A general problem for current empirical aphasia therapies is our poor understanding of their neurophysiological basis, and the consequent lack of a theoretical framework for optimizing them (Raymer et al. 2008). Many essential brain areas for language are predominantly located in the left hemisphere, and most established therapies focus predominantly on training of left- hemispheric functions.

Recently however, successful rehabilitation of expressive language functions has also been described with music-based therapies focusing on training of right- hemisphere-biased functions (e.g. Music Intonation Therapy (MIT), Norton et al. 2009, Schlaug et al. 2009). As with better-established aphasia therapies, the causal basis for this therapeutic success remains poorly understood. These new findings challenge traditionally-held views of music and language as separate modules, occupying non-overlapping brain regions (Peretz, I. & Coltheart 2003) but are in line with recently published data on shared neural resources for music and language.

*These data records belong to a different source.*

Lemma fetch_children_only_requested_rank_witness :
  Forall (fun c => lower (child_rank c) = lower "genus")
    [child_of_json (genus_json 7 "Rosa L."); child_of_json (genus_json 8 "Rubus L.")].
Proof.
  apply (fetch_children_only_requested_rank svc_demo (Some 1%Z) "genus" 10 w0 _
           {| clock := 1; log := [GetChildren (Some 1%Z) limit 0] |}).
  - discriminate.
  - reflexivity.
  - intros n offset page child Hpage Hin. cbn in Hpage. injection Hpage as <-.
    apply elem_of_cons in Hin as [->|Hin]; [reflexivity|].
    apply elem_of_cons in Hin as [->|Hin]; [reflexivity|].
    apply list_elem_of_singleton in Hin as ->. reflexivity.
  - reflexivity.
Defined.

Lemma fetch_children_endless_listing_never_returns_witness :
  fetch_children svc_endless 50 (Some 1%Z) "genus" w0 = None.
Proof.
  apply (fetch_children_endless_listing_never_returns svc_endless (Some 1%Z) "genus" 50 w0).
  intros n offset. exists full_page. split; [reflexivity|].
  unfold full_page. rewrite repeat_length. lia.
Defined.

Lemma fetch_children_pages_and_pauses_witness :
  exists w',
    fetch_children svc_three_pages 5 (Some 1%Z) "genus" w0
    = Some (flat_map (page_results "genus")
              ([full_page; full_page] ++ [[genus_json 8 "Rubus L."]]), w')
    /\ slept (log w') = slept (log w0) + 2 * length [full_page; full_page]
    /\ requested_offsets (log w')
       = requested_offsets (log w0)
         ++ map (fun i => i * limit) (seq 0 (S (length [full_page; full_page]))).
Proof.
  apply (fetch_children_pages_and_pauses svc_three_pages (Some 1%Z) "genus"
           [full_page; full_page] [genus_json 8 "Rubus L."] 5 w0).
  - vm_compute. repeat split.
  - repeat constructor; unfold full_page; rewrite repeat_length; lia.
  - vm_compute. lia.
  - cbn. lia.
Defined.

(** ** The rank table and the validator *)

Lemma rank_of_abbreviation (a : string) (r : Rank) :
  RANK_ABBREVIATIONS a = Some r <-> a = abbreviation r.
Proof.
  split.
  - unfold RANK_ABBREVIATIONS. intros H.
    repeat match type of H with
           | (if String.eqb a ?s then _ else _) = _ =>
               destruct (String.eqb a s) eqn:E;
               [apply String.eqb_eq in E; subst a; by injection H as <- | clear E]
           end.
    discriminate H.
  - intros ->. by destruct r.
Qed.

(** X8.  The abbreviation table is one-to-one: an abbreviation stands for
    a rank exactly when it is the first letter of that rank's name, and the
    seven ranks are reached in the order of [taxonomic_ranks]. *)
Theorem RANK_ABBREVIATIONS_first_letter (a : string) (r : Rank) :
  (RANK_ABBREVIATIONS a = Some r <-> a = abbreviation r)
  /\ map (fun r => RANK_ABBREVIATIONS (abbreviation r)) taxonomic_ranks
     = map Some taxonomic_ranks.
Proof. split; [apply rank_of_abbreviation | reflexivity]. Qed.

Lemma lookup_levels_abbreviations abbrs levels :
  lookup_levels abbrs = Some levels -> abbrs = map abbreviation levels.
Proof.
  revert levels. induction abbrs as [|a abbrs IH]; intros levels H; cbn [lookup_levels] in H.
  - by injection H as <-.
  - destruct (RANK_ABBREVIATIONS a) as [r|] eqn:Ha; [|discriminate H].
    destruct (lookup_levels abbrs) as [rs|]; [|discriminate H].
    injection H as <-. cbn [map].
    apply rank_of_abbreviation in Ha as ->. by rewrite (IH rs).
Qed.

Lemma occurrences_cons (x y : Rank) (l : list Rank) :
  occurrences x (y :: l) = (if decide (y = x) then 1 else 0) + occurrences x l.
Proof.
  unfold occurrences. cbn [List.filter].
  destruct (decide (y = x)) as [->|Hne].
  - by rewrite bool_decide_eq_true_2.
  - by rewrite bool_decide_eq_false_2.
Qed.

Lemma list_remove_occurrences (x r : Rank) (l : list Rank) :
  x ∈ l ->
  occurrences r (list_remove x l) + (if decide (r = x) then 1 else 0) = occurrences r l.
Proof.
  induction l as [|y l IH]; intros Hin; [by apply elem_of_nil in Hin|].
  cbn [list_remove]. rewrite occurrences_cons.
  destruct (decide (x = y)) as [Heq|Hne].
  - subst y. destruct (decide (x = r)) as [Hxr|Hxr], (decide (r = x)) as [Hrx|Hrx];
      try congruence; lia.
  - apply elem_of_cons in Hin as [?|Hin]; [done|].
    rewrite occurrences_cons, <- (IH Hin). lia.
Qed.

Lemma list_remove_length (x : Rank) (l : list Rank) :
  x ∈ l -> length (list_remove x l) + 1 = length l.
Proof.
  intros Hin. destruct (list_remove_split x l Hin) as (l1 & l2 & -> & _ & ->).
  rewrite !length_app. cbn [length]. lia.
Qed.

(** X9.  The validator ends the run in one case only, a single requested
    rank that is the input rank, and then with status 1. *)
Theorem check_conflict_exits_only_on_sole_conflict
    (input_level : Rank) (levels : list Rank) (code : Z) :
  check_conflict input_level levels = SysExit code
  <-> levels = [input_level] /\ code = 1%Z.
Proof.
  unfold check_conflict. split.
  - destruct (bool_decide (input_level ∈ levels)) eqn:Hin; [|discriminate].
    apply bool_decide_eq_true in Hin.
    destruct levels as [|x [|y levels]]; cbn [length Nat.eqb]; try discriminate.
    intros H. injection H as <-. apply list_elem_of_singleton in Hin as ->. done.
  - intros [-> ->]. rewrite bool_decide_eq_true_2 by (by left). reflexivity.
Qed.

Lemma check_conflict_return
    (input_level : Rank) (levels levels' : list Rank) :
  check_conflict input_level levels = Return levels' ->
  (input_level ∉ levels -> levels' = levels)
  /\ (input_level ∈ levels ->
      length levels' + 1 = length levels
      /\ levels' <> []
      /\ (forall r, occurrences r levels' + (if decide (r = input_level) then 1 else 0)
                    = occurrences r levels)
      /\ (1 < occurrences input_level levels -> input_level ∈ levels')).
Proof.
  unfold check_conflict. intros H. split.
  - intros Hnin. rewrite bool_decide_eq_false_2 in H by done. by injection H as <-.
  - intros Hin. rewrite bool_decide_eq_true_2 in H by done.
    destruct (length levels =? 1) eqn:Hlen; [discriminate H|].
    apply Nat.eqb_neq in Hlen. injection H as <-.
    pose proof (list_remove_length _ _ Hin) as Hl.
    assert (Hocc : forall r,
               occurrences r (list_remove input_level levels)
               + (if decide (r = input_level) then 1 else 0) = occurrences r levels)
      by (intros r; by apply list_remove_occurrences).
    split; [exact Hl|]. split; [|split; [exact Hocc|]].
    + intros Hnil. rewrite Hnil in Hl. cbn in Hl. lia.
    + intros Htwice. specialize (Hocc input_level).
      rewrite decide_True in Hocc by done.
      destruct (decide (input_level ∈ list_remove input_level levels)) as [|Hnin];
        [done|].
      assert (occurrences input_level (list_remove input_level levels) = 0); [|lia].
      unfold occurrences. rewrite filter_none; [done|].
      intros y Hy. apply bool_decide_eq_false_2. by intros ->.
Qed.

(** X10.  When the validator lets the run go on, it has taken away at
    most one entry: nothing if the input rank was not requested, else one
    occurrence of the input rank; every other rank is requested as often as
    before, the list is not empty, and an input rank that was given twice
    is still in it. *)
Theorem check_conflict_drops_one_occurrence
    (input_level : Rank) (levels levels' : list Rank) :
  check_conflict input_level levels = Return levels' ->
  (input_level ∉ levels -> levels' = levels)
  /\ (input_level ∈ levels ->
      length levels' + 1 = length levels
      /\ levels' <> []
      /\ (forall r, occurrences r levels' + (if decide (r = input_level) then 1 else 0)
                    = occurrences r levels)
      /\ (1 < occurrences input_level levels -> input_level ∈ levels')).
Proof. apply check_conflict_return. Qed.

Lemma check_conflict_drops_one_occurrence_witness :
  (family ∉ [family; genus; family] -> [genus; family] = [family; genus; family])
  /\ (family ∈ [family; genus; family] ->
      length [genus; family] + 1 = length [family; genus; family]
      /\ [genus; family] <> []
      /\ (forall r, occurrences r [genus; family] + (if decide (r = family) then 1 else 0)
                    = occurrences r [family; genus; family])
      /\ (1 < occurrences family [family; genus; family] -> family ∈ [genus; family])).
Proof.
  apply (check_conflict_drops_one_occurrence family [family; genus; family]
           [genus; family]).
  reflexivity.
Defined.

Multiple brain imaging findings indicate considerable music/language overlap, particularly in structural or "syntactic" processing, and more careful exploration of aphasic patients has revealed subtle but consistent music processing deficits in these language-impaired patients (Patel et al. 2008). Based on these new findings, we predict that more global therapeutic approaches, targeting shared neural resources via both residual left hemispheric brain areas and healthy right-hemispheric circuits, may lead to innovative and more highly effective aphasia therapies.